Kingswood club’s $25m windfall expires

A developer's illustration of the proposed housing estate on the former Kingswood Golf Course.

By Cam Lucadou-Wells

A $25 million deadline appears to have expired for the former owners of Kingswood Golf Course in Dingley Village.

Peninsula Kingswood Golf Club were set to gain the ‘bonus’ if the 54-hectare site’s proposed housing redevelopment was approved by 5 September.

The date was set eight years after the $125 million sale to superannuation-funded AustralianSuper Residential Properties.

However as of 9 September, alternative Planning Minister Lily D’Ambrosio has yet to decide the matter.

Ms D’Ambrosio was given charge of the application in July after recently-installed Planning Minister Lizzie Blandthorn recused herself due to the “risk of a conflict of interest”.

Save Kingswood Group member Kevin Poulter said it was a “small achievement” and “karma” after many years of opposition from MPs, Kingston Council and community groups against the proposed 823-dwelling estate.

He questioned why successive Planning Ministers had sat on a Golf Course Redevelopment committee’s report on the issue for six months.

“This leads to the common belief in the South East that it’s become a hot political football.

“If the decision is for little or no development, is it being withheld until closer to polling day, for political advantage?

“Or will the Labor Planning Minister withhold bad news for residents until after the election? The latter would be seen as deception by over 10,000 Dingley Village residents.”

An AustralianSuper spokesperson declined to comment on the $25 million bonus clause due to “commercial confidentiality”.

Star News also emailed Peninsula Kingswood Golf Club for comment.

According to a 2020 newsletter by the PKGC, the $25 million would have been paid into the club’s Future Fund three years after the site’s rezoning.

It’s believed that PKGC members have been since assured of the club’s strong financial position despite the deadline’s expiry.

Members were told that Ms D’Ambrosio had been briefed of the deadline’s importance to the golf club, and that the club was seeking possible legal options, such as a bid for compensation.

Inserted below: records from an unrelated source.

(** X19: the acknowledgements of the DA node drain the queue.  Each
    acknowledgement of the attached DA node releases the envelope at the
    head of the queue to it, and nothing when the queue is empty: after
    [n] acknowledgements the first [n] queued envelopes were sent, in
    order, and the others are still queued. *)
Theorem acknowledgements_drain_queue (s : State) (da : string) (n : nat) :
  socketIdDA s = Some da →
  let acks := replicate n (EvSaveToDatabaseResponse da) in
  trace acks s
    = map (λ enc, Emit (Some da) (saveToDatabase enc))
          (take n (queuedTilesDA s)) ∧
  queuedTilesDA (run acks s) = drop n (queuedTilesDA s).
Proof.
  revert s. induction n as [|n IH]; intros s Hda; [done|].
  cbv zeta. cbn [replicate]. rewrite run_cons. cbn [trace].
  cbn [handle]. unfold exec, effects.
  rewrite (saveToDatabaseResponse_run s da Hda).
  destruct (dequeue_cases s)
    as [[-> [Hnone|Hq]]|(da' & enc & rest & Hda' & Hq & ->)]; cbn [fst snd].
  - congruence.
  - destruct (IH s Hda) as [Htrace Hrun]. rewrite Htrace, Hrun, Hq.
    by rewrite take_nil, drop_nil.
  - assert (Hda1 : socketIdDA (set_queuedTilesDA rest s) = Some da) by done.
    assert (da' = da) as -> by congruence.
    destruct (IH _ Hda1) as [Htrace Hrun]. rewrite Htrace, Hrun, Hq.
    by split.
Qed.
(** * convert.js: from a content export to Markdown pages

    A shallow embedding of [src/convert.js] and the properties its
    specification states about it.  The file has three parts: the program,
    the vocabulary of the specification, and the proofs.

    Modelling conventions.
    - A JavaScript string is a [string]; each [ascii] stands for one code unit
      below 256.  [toLowerCase] and [trim] are the built-ins restricted to
      these units.
    - A JSON object is a record whose fields are the properties the program
      reads.  A property that may be missing has an [option] type, [None]
      standing for [undefined].  A property that is there holds a value of the
      type the export format gives it.
    - JSON [null] is modelled where the source tests for it: as an element of
      a node array ([option Node.t] in a [content] list).
    - An exception is a value of type [error]; code that may throw returns a
      [result].  Evaluation order follows the source, so the first failing
      read decides which error is thrown.
    - The file system is a parameter: a type of states and the function
      [writeFileSync], which from a state, a path and a text gives the state
      the call leaves and the exception it throws, if any.  Nothing else is
      assumed of it.  The state of the file system, the writes that returned
      and the console entries are threaded through the page loop. *)

From Stdlib Require Import List String Ascii Bool Arith Lia DecimalString.
Import ListNotations.

#[local] Set Warnings "-register-all".
#[local] Open Scope string_scope.

(* ===================================================================== *)
(** * Part I: the program *)
(* ===================================================================== *)

(* ===================================================================== *)
(** ** Exceptions and the result monad *)
(* ===================================================================== *)

Inductive nullish : Type := JsUndefined | JsNull.

(** The exceptions of a run.  The program itself raises two kinds of
    [TypeError] on well-typed but partial data: reading a property of
    [undefined]/[null], and calling a property that is not a function.  A
    [SystemError] is what the file system throws, with its message. *)
Inductive error : Type :=
| TypeError_read (base : nullish) (prop : string)
| TypeError_call (callee : string)
| SystemError (msg : string).

Definition nullish_name (b : nullish) : string :=
  match b with JsUndefined => "undefined" | JsNull => "null" end.

(** [error.message], in the wording of the V8 engine. *)
Definition message (e : error) : string :=
  match e with
  | TypeError_read b p =>
      "Cannot read properties of " ++ nullish_name b ++ " (reading '" ++ p ++ "')"
  | TypeError_call f => f ++ " is not a function"
  | SystemError msg => msg
  end.

Inductive result (A : Type) : Type :=
| Ok (a : A)
| Throw (e : error).

Arguments Ok {A} a.
Arguments Throw {A} e.

Definition bind {A B : Type} (c : result A) (k : A -> result B) : result B :=
  match c with
  | Ok a => k a
  | Throw e => Throw e
  end.

Notation "x <- c ;; k" := (bind c (fun x => k))
  (at level 61, c at next level, right associativity).

Definition succeeds {A : Type} (c : result A) : bool :=
  match c with Ok _ => true | Throw _ => false end.

(* ===================================================================== *)
(** ** Values in string position *)
(* ===================================================================== *)

(** The line feed, ["\n"] in the source. *)
Definition nl : string := String (ascii_of_nat 10) EmptyString.

(** The double quote. *)
Definition dq : string := String (ascii_of_nat 34) EmptyString.

(** What an expression of the program can evaluate to where a string is
    expected: a string, or [undefined] when an optional property is missing. *)
Inductive jsval : Type :=
| JUndefined
| JString (s : string).

(** [ToString], as applied by template literals and by [+] with a string. *)
Definition toString (v : jsval) : string :=
  match v with
  | JUndefined => "undefined"
  | JString s => s
  end.

(** [ToBoolean]: [undefined] and the empty string are falsy. *)
Definition truthy (v : jsval) : bool :=
  match v with
  | JUndefined => false
  | JString "" => false
  | JString _ => true
  end.

Definition of_option (o : option string) : jsval :=
  match o with
  | None => JUndefined
  | Some s => JString s
  end.

(** [===] on two optional strings: [undefined === undefined] holds. *)
Definition strict_eq (a b : option string) : bool :=
  match a, b with
  | None, None => true
  | Some x, Some y => String.eqb x y
  | _, _ => false
  end.

(** [x === 'lit'] for a string literal. *)
Definition is_lit (a : option string) (lit : string) : bool :=
  strict_eq a (Some lit).

(* ===================================================================== *)
(** ** String and array built-ins *)
(* ===================================================================== *)

Module Str.

Definition in_range (lo hi : nat) (c : ascii) : bool :=
  ((lo <=? nat_of_ascii c) && (nat_of_ascii c <=? hi))%nat.

(** White space and line terminators among the code units below 256:
    TAB, LF, VT, FF, CR, SP and NBSP. *)
Definition isWhiteSpace (c : ascii) : bool :=
  in_range 9 13 c || (nat_of_ascii c =? 32)%nat || (nat_of_ascii c =? 160)%nat.

Fixpoint trimStart (s : string) : string :=
  match s with
  | EmptyString => EmptyString
  | String c r => if isWhiteSpace c then trimStart r else s
  end.

Fixpoint trimEnd (s : string) : string :=
  match s with
  | EmptyString => EmptyString
  | String c r =>
      match trimEnd r with
      | EmptyString => if isWhiteSpace c then EmptyString else String c EmptyString
      | r' => String c r'
      end
  end.

(** [String.prototype.trim]. *)
Definition trim (s : string) : string := trimEnd (trimStart s).

(** [String.prototype.startsWith]. *)
Definition startsWith (s p : string) : bool := String.prefix p s.

(** Upper-case letters below 256: A-Z, and U+00C0..U+00DE except U+00D7. *)
Definition isUpper (c : ascii) : bool :=
  in_range 65 90 c
  || (in_range 192 222 c && negb (nat_of_ascii c =? 215)%nat).

Definition lowerChar (c : ascii) : ascii :=
  if isUpper c then ascii_of_nat (nat_of_ascii c + 32) else c.

(** [String.prototype.toLowerCase]. *)
Fixpoint toLowerCase (s : string) : string :=
  match s with
  | EmptyString => EmptyString
  | String c r => String (lowerChar c) (toLowerCase r)
  end.

(** The class [[a-z0-9]] of the filename pattern. *)
Definition isAlnum (c : ascii) : bool :=
  in_range 97 122 c || in_range 48 57 c.

Definition isHyphen (c : ascii) : bool := (nat_of_ascii c =? 45)%nat.

(** [s.replace(/[^a-z0-9]+/g, '-')].  [replaceRuns] scans for the next
    match; [skipRun] is inside a match, which the greedy [+] extends as far
    as the class allows, and scanning resumes behind it. *)
Fixpoint replaceRuns (s : string) : string :=
  match s with
  | EmptyString => EmptyString
  | String c r =>
      if isAlnum c then String c (replaceRuns r) else String "-" (skipRun r)
  end
with skipRun (s : string) : string :=
  match s with
  | EmptyString => EmptyString
  | String c r =>
      if isAlnum c then String c (replaceRuns r) else skipRun r
  end.

(** The alternative [-$]: a hyphen that is the last unit is removed. *)
Fixpoint dropFinalHyphen (s : string) : string :=
  match s with
  | EmptyString => EmptyString
  | String c EmptyString => if isHyphen c then EmptyString else s
  | String c r => String c (dropFinalHyphen r)
  end.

Since the 2014 sale, objectors have argued against the loss of vast green space, increased flooding risk, and traffic congestion.

The developer’s plans to rezone the fairways as well as gain a planning permit for a housing estate were heard at a state planning advisory committee hearing in 2021.

The committee’s report was handed to then-Planning Minister Richard Wynne in March. He didn’t announce a decision before his sudden departure from the Cabinet in June.

His successor Ms Blandthorn announced she would recuse herself from any planning decision involving or mentioning a client of lobby firm Hawker Britton due to her brother John-Paul Blandthorn being a director.

This includes the protracted and hotly-opposed Kingswood Golf Course application.

The State Opposition has vowed to reject the project if the Government failed to make a decision prior to the state election.